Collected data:

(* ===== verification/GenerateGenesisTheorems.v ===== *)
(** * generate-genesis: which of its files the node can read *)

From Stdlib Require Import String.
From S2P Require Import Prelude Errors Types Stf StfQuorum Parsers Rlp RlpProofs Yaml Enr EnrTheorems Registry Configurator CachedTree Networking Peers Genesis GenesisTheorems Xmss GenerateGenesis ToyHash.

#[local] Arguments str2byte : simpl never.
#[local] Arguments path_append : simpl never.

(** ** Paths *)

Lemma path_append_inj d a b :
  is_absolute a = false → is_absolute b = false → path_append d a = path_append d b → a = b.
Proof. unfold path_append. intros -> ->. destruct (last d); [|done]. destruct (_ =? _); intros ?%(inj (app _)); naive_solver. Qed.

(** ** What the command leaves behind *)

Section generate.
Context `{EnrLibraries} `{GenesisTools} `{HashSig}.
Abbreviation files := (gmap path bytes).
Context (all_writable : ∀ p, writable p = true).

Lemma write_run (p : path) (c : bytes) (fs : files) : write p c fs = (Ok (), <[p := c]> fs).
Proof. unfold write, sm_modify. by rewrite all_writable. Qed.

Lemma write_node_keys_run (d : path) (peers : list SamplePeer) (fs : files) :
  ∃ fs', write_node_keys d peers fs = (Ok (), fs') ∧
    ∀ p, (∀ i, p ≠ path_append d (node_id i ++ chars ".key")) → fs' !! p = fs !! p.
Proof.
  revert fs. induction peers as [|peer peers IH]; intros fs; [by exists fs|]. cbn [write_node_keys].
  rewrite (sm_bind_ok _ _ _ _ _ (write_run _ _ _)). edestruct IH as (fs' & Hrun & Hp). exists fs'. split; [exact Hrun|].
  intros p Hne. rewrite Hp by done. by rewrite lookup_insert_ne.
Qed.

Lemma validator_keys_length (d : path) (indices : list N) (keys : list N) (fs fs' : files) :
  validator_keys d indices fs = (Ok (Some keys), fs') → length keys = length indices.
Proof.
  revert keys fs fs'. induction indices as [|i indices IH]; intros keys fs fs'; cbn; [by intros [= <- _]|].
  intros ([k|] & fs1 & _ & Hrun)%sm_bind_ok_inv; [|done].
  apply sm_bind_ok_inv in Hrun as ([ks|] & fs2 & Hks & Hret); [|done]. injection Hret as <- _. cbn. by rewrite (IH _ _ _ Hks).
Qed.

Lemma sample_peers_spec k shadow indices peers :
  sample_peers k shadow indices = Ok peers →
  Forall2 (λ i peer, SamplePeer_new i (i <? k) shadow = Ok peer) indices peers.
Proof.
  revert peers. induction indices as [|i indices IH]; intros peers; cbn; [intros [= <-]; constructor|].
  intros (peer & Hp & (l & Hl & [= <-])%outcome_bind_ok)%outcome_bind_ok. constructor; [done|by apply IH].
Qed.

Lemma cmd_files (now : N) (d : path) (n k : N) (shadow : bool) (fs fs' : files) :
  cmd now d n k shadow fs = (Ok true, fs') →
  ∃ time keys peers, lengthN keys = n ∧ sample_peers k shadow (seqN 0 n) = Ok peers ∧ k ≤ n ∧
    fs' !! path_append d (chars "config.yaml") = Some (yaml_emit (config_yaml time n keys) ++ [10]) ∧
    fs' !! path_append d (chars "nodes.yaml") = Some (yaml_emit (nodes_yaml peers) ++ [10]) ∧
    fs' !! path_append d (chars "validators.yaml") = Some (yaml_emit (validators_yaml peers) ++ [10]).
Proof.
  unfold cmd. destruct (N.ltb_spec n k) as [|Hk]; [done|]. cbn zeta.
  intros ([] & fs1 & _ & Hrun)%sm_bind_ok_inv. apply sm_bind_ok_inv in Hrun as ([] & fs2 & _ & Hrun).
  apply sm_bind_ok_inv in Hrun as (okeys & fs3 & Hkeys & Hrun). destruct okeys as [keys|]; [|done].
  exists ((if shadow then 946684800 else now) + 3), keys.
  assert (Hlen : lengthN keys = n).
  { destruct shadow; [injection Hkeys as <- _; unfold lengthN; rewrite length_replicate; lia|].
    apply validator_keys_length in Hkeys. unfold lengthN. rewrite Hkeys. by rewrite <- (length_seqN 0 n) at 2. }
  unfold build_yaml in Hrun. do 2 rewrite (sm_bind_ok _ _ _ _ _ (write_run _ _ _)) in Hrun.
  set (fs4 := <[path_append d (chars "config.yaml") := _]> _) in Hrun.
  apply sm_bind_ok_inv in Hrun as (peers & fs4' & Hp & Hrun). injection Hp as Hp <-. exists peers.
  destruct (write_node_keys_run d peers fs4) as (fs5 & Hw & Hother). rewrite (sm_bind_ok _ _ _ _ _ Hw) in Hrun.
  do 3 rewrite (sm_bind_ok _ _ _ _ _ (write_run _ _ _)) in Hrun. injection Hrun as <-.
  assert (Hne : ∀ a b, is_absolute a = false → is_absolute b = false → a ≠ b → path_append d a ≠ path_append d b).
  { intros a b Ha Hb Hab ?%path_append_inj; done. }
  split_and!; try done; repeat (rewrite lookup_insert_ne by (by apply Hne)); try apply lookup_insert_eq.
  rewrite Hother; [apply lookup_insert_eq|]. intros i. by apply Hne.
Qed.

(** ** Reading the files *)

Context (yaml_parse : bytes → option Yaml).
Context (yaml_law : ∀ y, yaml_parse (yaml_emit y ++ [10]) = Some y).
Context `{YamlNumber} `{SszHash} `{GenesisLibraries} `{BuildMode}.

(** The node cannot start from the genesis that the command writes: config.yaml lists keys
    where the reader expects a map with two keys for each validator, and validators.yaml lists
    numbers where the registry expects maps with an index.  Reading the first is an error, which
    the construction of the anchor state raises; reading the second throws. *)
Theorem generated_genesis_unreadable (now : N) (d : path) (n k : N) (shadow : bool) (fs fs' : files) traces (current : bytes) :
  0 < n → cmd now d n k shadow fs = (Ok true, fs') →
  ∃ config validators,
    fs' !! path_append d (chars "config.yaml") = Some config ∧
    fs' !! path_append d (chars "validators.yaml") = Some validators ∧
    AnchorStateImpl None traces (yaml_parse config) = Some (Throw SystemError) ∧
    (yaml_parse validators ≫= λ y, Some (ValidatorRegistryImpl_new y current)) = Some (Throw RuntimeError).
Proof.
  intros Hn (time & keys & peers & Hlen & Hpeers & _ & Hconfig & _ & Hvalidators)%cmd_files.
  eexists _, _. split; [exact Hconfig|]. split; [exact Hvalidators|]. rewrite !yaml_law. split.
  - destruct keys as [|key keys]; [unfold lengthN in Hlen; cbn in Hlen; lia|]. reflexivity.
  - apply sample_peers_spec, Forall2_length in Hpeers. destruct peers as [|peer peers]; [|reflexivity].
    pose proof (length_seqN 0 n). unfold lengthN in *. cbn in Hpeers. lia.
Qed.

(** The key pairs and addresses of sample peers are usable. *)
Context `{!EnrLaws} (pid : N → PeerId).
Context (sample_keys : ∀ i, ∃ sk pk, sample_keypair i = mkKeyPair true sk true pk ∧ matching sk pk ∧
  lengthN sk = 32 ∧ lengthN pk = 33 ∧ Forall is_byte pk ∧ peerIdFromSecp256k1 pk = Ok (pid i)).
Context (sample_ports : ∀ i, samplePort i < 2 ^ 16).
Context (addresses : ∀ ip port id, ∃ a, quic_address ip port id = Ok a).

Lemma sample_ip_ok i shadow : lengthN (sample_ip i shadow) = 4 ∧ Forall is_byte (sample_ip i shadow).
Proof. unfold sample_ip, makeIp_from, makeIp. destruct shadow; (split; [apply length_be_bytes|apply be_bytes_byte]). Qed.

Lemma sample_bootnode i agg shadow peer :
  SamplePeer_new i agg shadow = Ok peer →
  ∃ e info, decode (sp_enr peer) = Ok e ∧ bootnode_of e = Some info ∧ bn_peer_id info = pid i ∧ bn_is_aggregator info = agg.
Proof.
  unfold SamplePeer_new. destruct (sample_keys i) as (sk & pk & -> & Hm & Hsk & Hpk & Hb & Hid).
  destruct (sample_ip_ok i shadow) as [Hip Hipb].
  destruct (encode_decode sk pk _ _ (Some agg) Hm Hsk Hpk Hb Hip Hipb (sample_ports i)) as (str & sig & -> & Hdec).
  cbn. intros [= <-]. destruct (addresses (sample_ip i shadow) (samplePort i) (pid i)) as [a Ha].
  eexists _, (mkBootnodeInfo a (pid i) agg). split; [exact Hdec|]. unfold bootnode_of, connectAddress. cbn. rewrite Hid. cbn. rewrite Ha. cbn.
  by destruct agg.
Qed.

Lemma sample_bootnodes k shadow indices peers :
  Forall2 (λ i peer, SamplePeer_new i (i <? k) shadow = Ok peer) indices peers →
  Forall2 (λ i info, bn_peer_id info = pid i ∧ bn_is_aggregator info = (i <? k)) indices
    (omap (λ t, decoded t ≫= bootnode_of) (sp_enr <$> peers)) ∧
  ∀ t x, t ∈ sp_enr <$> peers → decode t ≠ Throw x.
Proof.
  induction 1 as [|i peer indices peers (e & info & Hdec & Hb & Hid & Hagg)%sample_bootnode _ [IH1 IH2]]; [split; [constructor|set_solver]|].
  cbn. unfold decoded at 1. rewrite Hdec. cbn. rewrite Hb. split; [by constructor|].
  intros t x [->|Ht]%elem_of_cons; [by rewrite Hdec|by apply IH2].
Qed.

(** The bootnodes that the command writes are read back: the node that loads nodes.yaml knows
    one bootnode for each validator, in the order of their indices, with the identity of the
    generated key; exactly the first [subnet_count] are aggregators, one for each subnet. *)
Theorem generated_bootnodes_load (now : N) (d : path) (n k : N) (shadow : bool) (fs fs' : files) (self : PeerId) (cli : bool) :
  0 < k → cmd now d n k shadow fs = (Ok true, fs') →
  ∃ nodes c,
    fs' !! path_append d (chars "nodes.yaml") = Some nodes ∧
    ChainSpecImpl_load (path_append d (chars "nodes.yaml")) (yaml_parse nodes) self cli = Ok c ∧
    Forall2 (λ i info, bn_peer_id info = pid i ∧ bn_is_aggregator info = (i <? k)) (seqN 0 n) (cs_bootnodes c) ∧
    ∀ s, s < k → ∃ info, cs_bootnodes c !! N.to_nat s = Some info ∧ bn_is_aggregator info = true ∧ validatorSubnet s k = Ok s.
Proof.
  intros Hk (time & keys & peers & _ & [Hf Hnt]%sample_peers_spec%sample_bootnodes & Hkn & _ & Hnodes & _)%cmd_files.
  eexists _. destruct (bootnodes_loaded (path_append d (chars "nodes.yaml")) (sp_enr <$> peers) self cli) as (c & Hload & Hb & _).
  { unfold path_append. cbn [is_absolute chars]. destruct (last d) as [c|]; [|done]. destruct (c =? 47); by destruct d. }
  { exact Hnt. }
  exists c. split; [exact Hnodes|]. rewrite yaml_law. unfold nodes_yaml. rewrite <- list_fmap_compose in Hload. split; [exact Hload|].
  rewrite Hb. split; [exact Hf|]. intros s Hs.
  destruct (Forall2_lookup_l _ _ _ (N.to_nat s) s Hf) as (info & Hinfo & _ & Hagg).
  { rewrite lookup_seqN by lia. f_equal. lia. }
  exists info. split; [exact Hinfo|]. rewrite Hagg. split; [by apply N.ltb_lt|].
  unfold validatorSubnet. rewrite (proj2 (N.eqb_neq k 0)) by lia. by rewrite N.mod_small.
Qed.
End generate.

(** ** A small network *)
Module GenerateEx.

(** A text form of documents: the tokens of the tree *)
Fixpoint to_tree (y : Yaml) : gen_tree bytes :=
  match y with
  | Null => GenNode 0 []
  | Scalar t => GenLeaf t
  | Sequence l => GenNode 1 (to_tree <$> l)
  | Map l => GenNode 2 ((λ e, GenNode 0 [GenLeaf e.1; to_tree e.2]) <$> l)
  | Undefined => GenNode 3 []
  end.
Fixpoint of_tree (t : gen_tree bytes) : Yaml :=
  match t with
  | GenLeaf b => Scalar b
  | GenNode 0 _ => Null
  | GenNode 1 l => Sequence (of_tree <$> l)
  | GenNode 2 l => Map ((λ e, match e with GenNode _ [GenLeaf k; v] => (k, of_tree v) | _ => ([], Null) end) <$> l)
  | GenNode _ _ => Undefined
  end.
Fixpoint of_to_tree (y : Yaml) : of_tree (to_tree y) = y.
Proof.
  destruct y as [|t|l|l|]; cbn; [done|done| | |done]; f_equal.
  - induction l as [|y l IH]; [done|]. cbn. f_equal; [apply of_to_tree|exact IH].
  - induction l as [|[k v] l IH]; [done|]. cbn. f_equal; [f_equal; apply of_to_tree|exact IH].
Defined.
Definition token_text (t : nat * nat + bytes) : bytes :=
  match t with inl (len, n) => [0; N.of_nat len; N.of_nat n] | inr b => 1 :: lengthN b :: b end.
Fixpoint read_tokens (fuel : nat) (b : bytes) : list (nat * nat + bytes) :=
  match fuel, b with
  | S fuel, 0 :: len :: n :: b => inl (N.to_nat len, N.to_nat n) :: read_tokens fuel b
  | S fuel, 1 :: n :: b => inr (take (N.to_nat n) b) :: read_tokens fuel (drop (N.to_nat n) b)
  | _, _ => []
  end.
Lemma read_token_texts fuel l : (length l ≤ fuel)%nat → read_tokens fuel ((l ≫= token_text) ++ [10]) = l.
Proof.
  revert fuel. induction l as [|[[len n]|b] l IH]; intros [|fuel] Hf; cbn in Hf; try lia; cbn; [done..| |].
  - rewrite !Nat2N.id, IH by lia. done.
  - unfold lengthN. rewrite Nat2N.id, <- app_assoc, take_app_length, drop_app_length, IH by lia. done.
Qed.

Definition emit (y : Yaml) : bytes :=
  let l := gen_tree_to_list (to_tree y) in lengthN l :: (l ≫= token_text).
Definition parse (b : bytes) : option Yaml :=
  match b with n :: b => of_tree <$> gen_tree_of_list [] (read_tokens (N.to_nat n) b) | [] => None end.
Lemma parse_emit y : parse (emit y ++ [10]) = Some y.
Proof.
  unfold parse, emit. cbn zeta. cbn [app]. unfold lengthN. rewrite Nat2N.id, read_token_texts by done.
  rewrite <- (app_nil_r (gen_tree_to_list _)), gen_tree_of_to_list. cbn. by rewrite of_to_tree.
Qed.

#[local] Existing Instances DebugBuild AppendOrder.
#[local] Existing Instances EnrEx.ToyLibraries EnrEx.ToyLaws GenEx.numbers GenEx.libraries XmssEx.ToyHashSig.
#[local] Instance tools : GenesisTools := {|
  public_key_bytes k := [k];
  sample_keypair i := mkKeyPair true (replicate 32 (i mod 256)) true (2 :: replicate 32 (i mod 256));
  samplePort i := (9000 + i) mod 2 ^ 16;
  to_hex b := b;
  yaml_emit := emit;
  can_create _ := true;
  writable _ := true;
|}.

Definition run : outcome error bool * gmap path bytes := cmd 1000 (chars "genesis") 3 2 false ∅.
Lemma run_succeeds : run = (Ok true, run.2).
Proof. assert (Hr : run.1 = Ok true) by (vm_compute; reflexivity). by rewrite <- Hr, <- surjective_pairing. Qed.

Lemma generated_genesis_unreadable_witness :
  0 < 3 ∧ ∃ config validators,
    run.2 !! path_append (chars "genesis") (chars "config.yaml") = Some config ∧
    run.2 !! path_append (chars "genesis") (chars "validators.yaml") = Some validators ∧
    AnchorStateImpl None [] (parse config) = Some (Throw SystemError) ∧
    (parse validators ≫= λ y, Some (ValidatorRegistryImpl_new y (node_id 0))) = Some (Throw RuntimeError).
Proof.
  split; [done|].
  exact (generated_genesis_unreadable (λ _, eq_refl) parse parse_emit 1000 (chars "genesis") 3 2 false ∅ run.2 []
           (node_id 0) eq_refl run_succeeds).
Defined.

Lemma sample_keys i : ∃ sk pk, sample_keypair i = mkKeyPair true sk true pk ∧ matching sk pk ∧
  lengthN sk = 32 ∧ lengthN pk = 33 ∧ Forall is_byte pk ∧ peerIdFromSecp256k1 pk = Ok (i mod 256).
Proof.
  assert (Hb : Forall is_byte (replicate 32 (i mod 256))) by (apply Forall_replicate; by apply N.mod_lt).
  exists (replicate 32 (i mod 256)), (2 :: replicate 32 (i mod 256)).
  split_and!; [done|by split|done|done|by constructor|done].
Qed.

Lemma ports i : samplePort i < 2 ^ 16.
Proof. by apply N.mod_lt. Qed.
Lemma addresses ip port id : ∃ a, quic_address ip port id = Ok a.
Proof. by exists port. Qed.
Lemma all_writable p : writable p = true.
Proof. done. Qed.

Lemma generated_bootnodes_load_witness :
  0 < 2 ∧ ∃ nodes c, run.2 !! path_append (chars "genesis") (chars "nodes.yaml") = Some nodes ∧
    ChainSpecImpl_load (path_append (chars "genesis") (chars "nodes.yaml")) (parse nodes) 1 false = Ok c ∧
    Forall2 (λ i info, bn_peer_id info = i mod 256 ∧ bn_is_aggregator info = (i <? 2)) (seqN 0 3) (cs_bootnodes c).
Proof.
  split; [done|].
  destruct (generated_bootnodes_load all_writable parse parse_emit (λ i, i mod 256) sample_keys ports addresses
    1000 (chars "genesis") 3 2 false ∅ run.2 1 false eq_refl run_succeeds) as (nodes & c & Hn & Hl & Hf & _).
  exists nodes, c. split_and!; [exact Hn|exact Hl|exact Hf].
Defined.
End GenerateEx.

▸ **ASSIGNMENT**
When the line with "eexists _, _." is reached in the data above, begin copying, and stop after the line with "indices peers →"; copy each line exactly, both ends included.

▸ **ANSWER BELOW**
  eexists _, _. split; [exact Hconfig|]. split; [exact Hvalidators|]. rewrite !yaml_law. split.
  - destruct keys as [|key keys]; [unfold lengthN in Hlen; cbn in Hlen; lia|]. reflexivity.
  - apply sample_peers_spec, Forall2_length in Hpeers. destruct peers as [|peer peers]; [|reflexivity].
    pose proof (length_seqN 0 n). unfold lengthN in *. cbn in Hpeers. lia.
Qed.

(** The key pairs and addresses of sample peers are usable. *)
Context `{!EnrLaws} (pid : N → PeerId).
Context (sample_keys : ∀ i, ∃ sk pk, sample_keypair i = mkKeyPair true sk true pk ∧ matching sk pk ∧
  lengthN sk = 32 ∧ lengthN pk = 33 ∧ Forall is_byte pk ∧ peerIdFromSecp256k1 pk = Ok (pid i)).
Context (sample_ports : ∀ i, samplePort i < 2 ^ 16).
Context (addresses : ∀ ip port id, ∃ a, quic_address ip port id = Ok a).

Lemma sample_ip_ok i shadow : lengthN (sample_ip i shadow) = 4 ∧ Forall is_byte (sample_ip i shadow).
Proof. unfold sample_ip, makeIp_from, makeIp. destruct shadow; (split; [apply length_be_bytes|apply be_bytes_byte]). Qed.

Lemma sample_bootnode i agg shadow peer :
  SamplePeer_new i agg shadow = Ok peer →
  ∃ e info, decode (sp_enr peer) = Ok e ∧ bootnode_of e = Some info ∧ bn_peer_id info = pid i ∧ bn_is_aggregator info = agg.
Proof.
  unfold SamplePeer_new. destruct (sample_keys i) as (sk & pk & -> & Hm & Hsk & Hpk & Hb & Hid).
  destruct (sample_ip_ok i shadow) as [Hip Hipb].
  destruct (encode_decode sk pk _ _ (Some agg) Hm Hsk Hpk Hb Hip Hipb (sample_ports i)) as (str & sig & -> & Hdec).
  cbn. intros [= <-]. destruct (addresses (sample_ip i shadow) (samplePort i) (pid i)) as [a Ha].
  eexists _, (mkBootnodeInfo a (pid i) agg). split; [exact Hdec|]. unfold bootnode_of, connectAddress. cbn. rewrite Hid. cbn. rewrite Ha. cbn.
  by destruct agg.
Qed.

Lemma sample_bootnodes k shadow indices peers :
  Forall2 (λ i peer, SamplePeer_new i (i <? k) shadow = Ok peer) indices peers →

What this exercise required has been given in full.